ISA is celebrating its 25 years anniversary with the launch of the #PeoplesOfTheForest campaign to boost support for the indigenous, Quilombola, riparian and extractivist communities who are resisting attacks on their rights and the destruction of their lands.
The peoples of the forest have a message for the Brazilian government, politicians and the business community. To prospectors, loggers, squatters and other invaders of their lands: "we will continue to resist." This is one of the main messages of the #PeoplesOfTheForest campaign, which Instituto Socioambiental (ISA) and its partners in the indigenous, Quilombola, riparian and extractivist communities launched on Tuesday, April 23, online, on TV and in cinemas. The campaign is asking for people to support the fight to protect Brazil's environmental heritage and is advocating for the rights of indigenous tribes and traditional populations.
Young people, women, medicine men, chiefs and shamans. The protagonists for the #PeoplesOfTheForest campaign are 25 leaders from nine indigenous tribes in the Amazon, from Quilombola communities in Vale do Ribeira (SP) and from riparian communities in Terra do Meio, Pará. With their strength and beauty, the campaign honors the diversity of the people living in and protecting the forests, reminding us that it is the forests that regulate the climate, produce rain for farming and house the planet's largest biodiversity, a potential source of new medications and cures.

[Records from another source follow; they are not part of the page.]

(* ===== verification/UpgradeCode.v ===== *)
(** * Contract code of the network upgrades

    The creation code and addresses that the upgrade transactions of
    [op-node/rollup/derive/*_upgrade_transactions.go] carry, as hexadecimal
    constants cut into lines, and the predeploy addresses of
    [op-core/predeploys] they refer to. *)

From Stdlib Require Import Ascii String.
From S2P Require Import Prelude GoBytes Eth.

(** Hexadecimal constants ([common.FromHex], [common.HexToAddress]). *)
Definition hex_digit (c : ascii) : Z :=
  let n := Z.of_nat (nat_of_ascii c) in
  if (48 <=? n) && (n <=? 57) then n - 48
  else if (97 <=? n) && (n <=? 102) then n - 87
  else if (65 <=? n) && (n <=? 70) then n - 55
  else 0.
Fixpoint hex_bytes (s : string) : bytes :=
  match s with
  | String a (String b s) => z2b (hex_digit a * 16 + hex_digit b) :: hex_bytes s
  | _ => []
  end.
Definition FromHex (lines : list string) : bytes := lines ≫= hex_bytes.
Definition HexToAddress (s : string) : Address := hex_bytes s.

Example hex_digits : FromHex ["0aF9"; "ff"]%string = [x0a; xf9; xff].
Proof. reflexivity. Qed.

(** Predeploys. *)
Definition SequencerFeeVaultAddr : Address := HexToAddress "4200000000000000000000000000000000000011".
Definition GasPriceOracleAddr : Address := HexToAddress "420000000000000000000000000000000000000F".
Definition L1BlockAddr : Address := HexToAddress "4200000000000000000000000000000000000015".
Definition OperatorFeeVaultAddr : Address := HexToAddress "420000000000000000000000000000000000001b".
Definition CrossL2InboxAddr : Address := HexToAddress "4200000000000000000000000000000000000022".
Definition L2toL2CrossDomainMessengerAddr : Address := HexToAddress "4200000000000000000000000000000000000023".
Definition SuperchainETHBridgeAddr : Address := HexToAddress "4200000000000000000000000000000000000024".
Definition ETHLiquidityAddr : Address := HexToAddress "4200000000000000000000000000000000000025".
Definition EIP2935ContractDeployer : Address := HexToAddress "3462413Af4609098e1E27A490f554f260213D685".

"We, the peoples of the forest, are a global community of people and it's very important for us to join together in an alliance. This makes us stronger when it comes to confronting the 'whites' who are surrounding us," says Davi Kopenawa, a leader and great shaman of the Yanomami tribe, and one of the leading voices in the campaign. "The non-indigenous society does not know us, and this ISA campaign will bring our words to them," adds Davi Kopenawa.
Produced in partnership with the J. Walter Thompson Brasil agency and Prodigo Films, a film production company, the #PeoplesOfTheForest marks the 25th anniversary of the ISA and serves as a response from the organisation and its historical partners to the setbacks, dissolutions and constitutional violations of socio-environmental policies and of the guarantees of human rights that is ongoing in Brazil. "If the forest, or nature in general, is our passport as a country to a future, then the people living in it are truly its guardians," says André Villas-Bôas, executive secretary at ISA. "We must value the enormous contribution these communities have made to the planet's ecological balance."
"The most remarkable and transformative thing about this film was being able to witness the exchange between indigenous tribes, Quilombolas and riparian communities." Filming created an unprecedented meeting between very important leaders. It was an honor and a privilege to be part of this project. An unique experiences," says Daniel Klajmic, stage manager for Prodigo Films. "In our current political scenario, a movie like this makes it even more important," adds the director. "The idea of the movie is to emphasize that native forest leaders have always been ready to protect and preserve their cultural legacy, which also belongs to humanity," says Ricardo John, CEO of J. Walter Thompson Brazil.